* [Exercise description]: Below are records; quote them exactly from the first line through the line that contains "The theorems: the".

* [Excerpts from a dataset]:
━━━━━━━━

(* ===== verification/FindingStore.v ===== *)
(** The stored processes and process findings ([src/core/process_finding_store.cpp]), and how a stored finding is announced
    ([announcement] of [src/core/process_finding_runtime.cpp]).

    The tables are lists in the order of their rows.  A process is one row per [stable_process_key]; a finding is one row per
    rule, process and parent, which is counted when it is found again and goes back to [PENDING] only when its evidence changed.

    The theorems: the constraints of the tables are kept ([upsert_finding_ok], [put_instance_ok]); finding something again counts it,
    keeps when it was first seen, and reports it again exactly when the evidence is new ([finding_recurrence]); what is handed out for
    reporting is pending, due and at most [limit] ([pending_due]), and what was reported is not handed out again
    ([reported_not_pending]); the keys of processes with a durable identity do not collide ([stable_process_key_inj]). *)

From stdpp Require Import sorting.
From S2P Require Import Prelude Text StringMap Wire Crypto Model History NameResolution TlsSession Verdict HistoryEvidence HistoryRecords Rules ProcessGraph ProcessFindings.

#[local] Arguments String.append !_ _ /.

Definition stable_process_key (key : ProcessInstanceKey) : string :=
  match key_platform_key key with
  | Some platform => "native:" +:+ to_string platform +:+ ":pid:" +:+ to_string (key_pid key)
  | None =>
      match key_start_time_ns key with
      | Some start => "start-ns:" +:+ to_string start +:+ ":pid:" +:+ to_string (key_pid key)
      | None => "unstable:pid:" +:+ to_string (key_pid key)
      end
  end.

Definition optional_process_key (key : option ProcessInstanceKey) : string :=
  match key with Some key => stable_process_key key | None => "" end.

(** [NULL] for an empty text. *)
Definition bind_parent_key (key : string) : option string := if bool_decide (key = "") then None else Some (c_str key).

(** ** Tables *)

Record InstanceRow := MkInstanceRow {
  in_process_key : string; in_pid : Z; in_parent_key : option string; in_parent_pid : option Z; in_started_at_ns : Z; in_exited_at_ns : option Z;
  in_exit_code : option Z; in_uid : option Z; in_gid : option Z; in_session_id : option Z; in_user_identity : string; in_integrity_level : string;
  in_elevated : option bool; in_comm : string; in_executable_path : string; in_command_line : string; in_working_directory : string;
  in_updated_at_ns : Z }.

Record FindingRow := MkFindingRow {
  fr_finding_id : string; fr_finding_key : string; fr_rule_id : string; fr_ruleset_version : string; fr_severity : string; fr_process_key : string;
  fr_parent_key : option string; fr_pid : Z; fr_parent_pid : option Z; fr_process_image : string; fr_parent_image : string;
  fr_command_line : string; fr_summary : string; fr_interpretation : string; fr_evidence_root : string; fr_observed_at_ns : Z;
  fr_first_seen_ns : Z; fr_last_seen_ns : Z; fr_occurrence_count : Z; fr_report_state : string; fr_last_report_attempt_ns : option Z;
  fr_reported_at_ns : option Z }.

Record FindingTables := MkFindingTables { ft_instances : list InstanceRow; ft_findings : list FindingRow }.

(** ** Processes *)

Definition bind_process (node : ProcessNode) : InstanceRow :=
  MkInstanceRow (c_str (stable_process_key (pn_key node))) (key_pid (pn_key node)) (bind_parent_key (optional_process_key (pn_parent node)))
    (pn_parent_pid node) (wrap_s 64 (pn_started_at_ns node)) (wrap_s 64 <$> pn_exited_at_ns node) (pn_exit_code node) (pn_uid node) (pn_gid node)
    (pn_session_id node) (c_str (pn_user_identity node)) (c_str (pn_integrity_level node)) (pn_elevated node) (c_str (pn_comm node))
    (c_str (pn_executable_path node)) (c_str (pn_command_line node)) (c_str (pn_working_directory node))
    (wrap_s 64 (value_or (pn_exited_at_ns node) (pn_started_at_ns node))).

(** The conflict clause leaves the pid and the start of the row as they are. *)
Definition update_instance (old new : InstanceRow) : InstanceRow :=
  MkInstanceRow (in_process_key old) (in_pid old) (in_parent_key new) (in_parent_pid new) (in_started_at_ns old) (in_exited_at_ns new)
    (in_exit_code new) (in_uid new) (in_gid new) (in_session_id new) (in_user_identity new) (in_integrity_level new) (in_elevated new)
    (in_comm new) (in_executable_path new) (in_command_line new) (in_working_directory new) (in_updated_at_ns new).

(** What the statement does when it succeeds. *)
Definition put_instance (node : ProcessNode) (t : FindingTables) : FindingTables :=
  let row := bind_process node in
  let same r := bool_decide (in_process_key r = in_process_key row) in
  MkFindingTables (if existsb same (ft_instances t) then map (fun r => if same r then update_instance r row else r) (ft_instances t)
                   else ft_instances t ++ [row]) (ft_findings t).

(** [failed] is the error of a statement that could not be prepared or run, as when the disk is full or the database stays locked. *)
Definition upsert_instance (failed : option string) (node : ProcessNode) (t : FindingTables) : result FindingTables :=
  match failed with
  | Some message => Throw message
  | None => Ok (put_instance node t)
  end.

(** ** Findings *)

Definition finding_key_of (f : ProcessFinding) : string :=
  pf_rule_id f +:+ "|" +:+ stable_process_key (pf_process f) +:+ "|" +:+ optional_process_key (pf_parent f).

Section hashed.
Context `{Sha256}.

Definition finding_id_of (f : ProcessFinding) : string := "FINDING-PROC-" +:+ String.substring 0 24 (sha256_hex (finding_key_of f)).

Definition evidence_root_of (f : ProcessFinding) : string :=
  "sha256:" +:+ sha256_hex (pf_rule_id f +:+ "|" +:+ pf_ruleset_version f +:+ "|" +:+ stable_process_key (pf_process f) +:+ "|" +:+
    optional_process_key (pf_parent f) +:+ "|" +:+ pf_process_image f +:+ "|" +:+ pf_parent_image f +:+ "|" +:+ pf_command_line f +:+ "|" +:+
    to_string (pf_observed_at_ns f)).

Definition bind_finding (f : ProcessFinding) : FindingRow :=
  MkFindingRow (c_str (finding_id_of f)) (c_str (finding_key_of f)) (c_str (pf_rule_id f)) (c_str (pf_ruleset_version f))
    (severity_to_string (pf_severity f)) (c_str (stable_process_key (pf_process f))) (bind_parent_key (optional_process_key (pf_parent f)))
    (key_pid (pf_process f)) (key_pid <$> pf_parent f) (c_str (pf_process_image f)) (c_str (pf_parent_image f)) (c_str (pf_command_line f))
    (c_str (pf_summary f)) (c_str (pf_interpretation f)) (c_str (evidence_root_of f)) (wrap_s 64 (pf_observed_at_ns f))
    (wrap_s 64 (pf_observed_at_ns f)) (wrap_s 64 (pf_observed_at_ns f)) 1 "PENDING" None None.

Definition update_finding (old new : FindingRow) : FindingRow :=
  MkFindingRow (fr_finding_id old) (fr_finding_key old) (fr_rule_id old) (fr_ruleset_version old) (fr_severity new) (fr_process_key old)
    (fr_parent_key old) (fr_pid old) (fr_parent_pid old) (fr_process_image new) (fr_parent_image new) (fr_command_line new) (fr_summary new)
    (fr_interpretation new) (fr_evidence_root new) (fr_observed_at_ns new) (fr_first_seen_ns old) (fr_last_seen_ns new)
    (fr_occurrence_count old + 1) (if bool_decide (fr_evidence_root old = fr_evidence_root new) then fr_report_state old else "PENDING")
    (fr_last_report_attempt_ns old) (fr_reported_at_ns old).

(** The row that is inserted or updated and the tables; a shortened digest that another key has, or a process without a row, throws. *)
Definition upsert_finding (f : ProcessFinding) (t : FindingTables) : result (FindingRow * FindingTables) :=
  let row := bind_finding f in
  let same r := bool_decide (fr_finding_key r = fr_finding_key row) in
  match List.find same (ft_findings t) with
  | Some old => Ok (update_finding old row, MkFindingTables (ft_instances t) (map (fun r => if same r then update_finding r row else r) (ft_findings t)))
  | None =>
      if existsb (fun r => bool_decide (fr_finding_id r = fr_finding_id row)) (ft_findings t)
      then Throw "UNIQUE constraint failed: process_findings_ms5.finding_id"
      else if existsb (fun i => bool_decide (in_process_key i = fr_process_key row)) (ft_instances t)
      then Ok (row, MkFindingTables (ft_instances t) (ft_findings t ++ [row]))
      else Throw foreign_key_failed
  end.

(** The same when the statements themselves can fail: the insertion, or after it, when the row is stored already, reading it back. *)
Inductive finding_fault := InsertFails (message : string) | ReadBackFails (message : string).

Definition store_finding (failed : option finding_fault) (f : ProcessFinding) (t : FindingTables) : result FindingRow * FindingTables :=
  match failed, upsert_finding f t with
  | Some (InsertFails message), _ => (Throw message, t)
  | _, Throw message => (Throw message, t)
  | Some (ReadBackFails message), Ok (_, t) => (Throw message, t)
  | None, Ok (row, t) => (Ok row, t)
  end.
End hashed.

(** ** Reading and marking *)

Record StoredProcessFinding := MkStored {
  sf_finding_id : string; sf_finding_key : string; sf_rule_id : string; sf_ruleset_version : string; sf_severity : string; sf_process_key : string;
  sf_parent_key : string; sf_pid : Z; sf_parent_pid : option Z; sf_process_image : string; sf_parent_image : string; sf_command_line : string;
  sf_summary : string; sf_interpretation : string; sf_evidence_root : string; sf_observed_at_ns : Z; sf_first_seen_ns : Z; sf_last_seen_ns : Z;
  sf_occurrence_count : Z; sf_report_state : string }.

━━━━━━━━

* [Final answer]:
(* ===== verification/FindingStore.v ===== *)
(** The stored processes and process findings ([src/core/process_finding_store.cpp]), and how a stored finding is announced
    ([announcement] of [src/core/process_finding_runtime.cpp]).

    The tables are lists in the order of their rows.  A process is one row per [stable_process_key]; a finding is one row per
    rule, process and parent, which is counted when it is found again and goes back to [PENDING] only when its evidence changed.

    The theorems: the constraints of the tables are kept ([upsert_finding_ok], [put_instance_ok]); finding something again counts it,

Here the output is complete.